What is expected - In your reply, reproduce the lines from the first one below to the line containing "exerciseId = Some pw ↔", inclusive, exactly as they stand.

Saved data entries:
☆ ☆ ☆ ☆ ☆

(** C9. The [switch] of the source is the three-entry registry
    "UD1-1" -> "cliente-servidor", "UD1-2" -> "http",
    "db-05" -> "persistencia_nexus" and nothing else.  Hence a call shows
    the prompt exactly when its identifier is one of these three strings,
    and takes the UnrecognizedExercise path exactly when it is not. *)
Theorem registry_three_entries exerciseId w :
  correctPassword exerciseId = ExerciseRegistry !! exerciseId
  ∧ (∀ pw, correctPassword exerciseId = Some pw ↔
           (exerciseId, pw) ∈ [("UD1-1", "cliente-servidor"); ("UD1-2", "http");
                               ("db-05", "persistencia_nexus")])
  ∧ (prompts (log (run exerciseId w))
     = prompts (log w) ++ [promptMessage exerciseId]
     ↔ exerciseId ∈ registeredIds)
  ∧ (log (run exerciseId w) = log w ++ UnrecognizedExercise exerciseId
     ↔ exerciseId ∉ registeredIds).
Proof.
  split_and!.
  - unfold correctPassword, ExerciseRegistry.
    switch_cases exerciseId; by simplify_map_eq.
  - apply correctPassword_Some.
  - destruct (run_outcome exerciseId w) as [Hpw|pw Hpw|pw p Hpw|pw Hpw|pw i e Hpw];
      cbn; autorewrite with events; cbn; rewrite ?app_nil_r;
      try (split; [intros _; by eapply correctPassword_registered | done]).
    split.
    + intros H. symmetry in H. by apply app_fixed in H.
    + intros Hin. by apply correctPassword_None in Hpw.
  - rewrite <- correctPassword_None.
    destruct (run_outcome exerciseId w) as [Hpw|pw Hpw|pw p Hpw|pw Hpw|pw i e Hpw];
      cbn; (split; [|congruence]); try done;
      intros Heq%(inj (app _)); discriminate Heq.
Qed.

(** C10. The empty string is an entry like any other, not a cancellation.
    For a registered exercise, entering it shows the WrongPassword
    notification (no registered password is empty) and leaves the page as it
    was.  The silent path belongs to the cancel signal alone: on any browser,
    a call for that exercise that shows no alert is either a cancelled
    prompt or the successful reveal, which writes the solution block. *)
Theorem empty_entry_is_an_attempt exerciseId pw w :
  correctPassword exerciseId = Some pw ->
  answers w 0 = Some EmptyString ->
  let w' := run exerciseId w in
  pw ≠ EmptyString
  ∧ document w' = document w
  ∧ log w' = log w ++ Prompt (promptMessage exerciseId) :: WrongPassword
  ∧ alerts (log w') = alerts (log w) ++ ["Contraseña incorrecta."]
  ∧ ∀ v : Browser,
      alerts (log (run exerciseId v)) = alerts (log v) ->
      (answers v 0 = None ∧ document (run exerciseId v) = document v)
      ∨ (answers v 0 = Some pw
         ∧ ∃ i e,
             findById ("solution-" +:+ exerciseId) (document v) = Some (i, e)
             ∧ document (run exerciseId v)
               = alter (setDisplay "block") i (document v)).
Proof.
  intros Hpw Hans w'. subst w'.
  assert (Hne : pw ≠ EmptyString).
  { apply correctPassword_Some in Hpw.
    repeat (apply elem_of_cons in Hpw as [[= -> ->]|Hpw]); try done.
    by apply elem_of_nil in Hpw. }
  split; [done|]. split_and!.
  - by_outcome (run_outcome exerciseId w); done.
  - by_outcome (run_outcome exerciseId w); done.
  - by_outcome (run_outcome exerciseId w); try done. by autorewrite with events.
  - intros v.
    destruct (run_outcome exerciseId v)
      as [Hv|pv Hv Hc|pv p Hv Hp Hd|pv Hv Hp Hf|pv i e Hv Hp Hf];
      cbn; autorewrite with events; cbn; rewrite ?app_nil_r; intros Hsilent.
    + congruence.
    + by left.
    + by apply app_fixed in Hsilent.
    + by apply app_fixed in Hsilent.
    + right. split; [congruence|]. by exists i, e.
Qed.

☆ ☆ ☆ ☆ ☆

Response to this task -
(** C9. The [switch] of the source is the three-entry registry
    "UD1-1" -> "cliente-servidor", "UD1-2" -> "http",
    "db-05" -> "persistencia_nexus" and nothing else.  Hence a call shows
    the prompt exactly when its identifier is one of these three strings,
    and takes the UnrecognizedExercise path exactly when it is not. *)
Theorem registry_three_entries exerciseId w :
  correctPassword exerciseId = ExerciseRegistry !! exerciseId
  ∧ (∀ pw, correctPassword exerciseId = Some pw ↔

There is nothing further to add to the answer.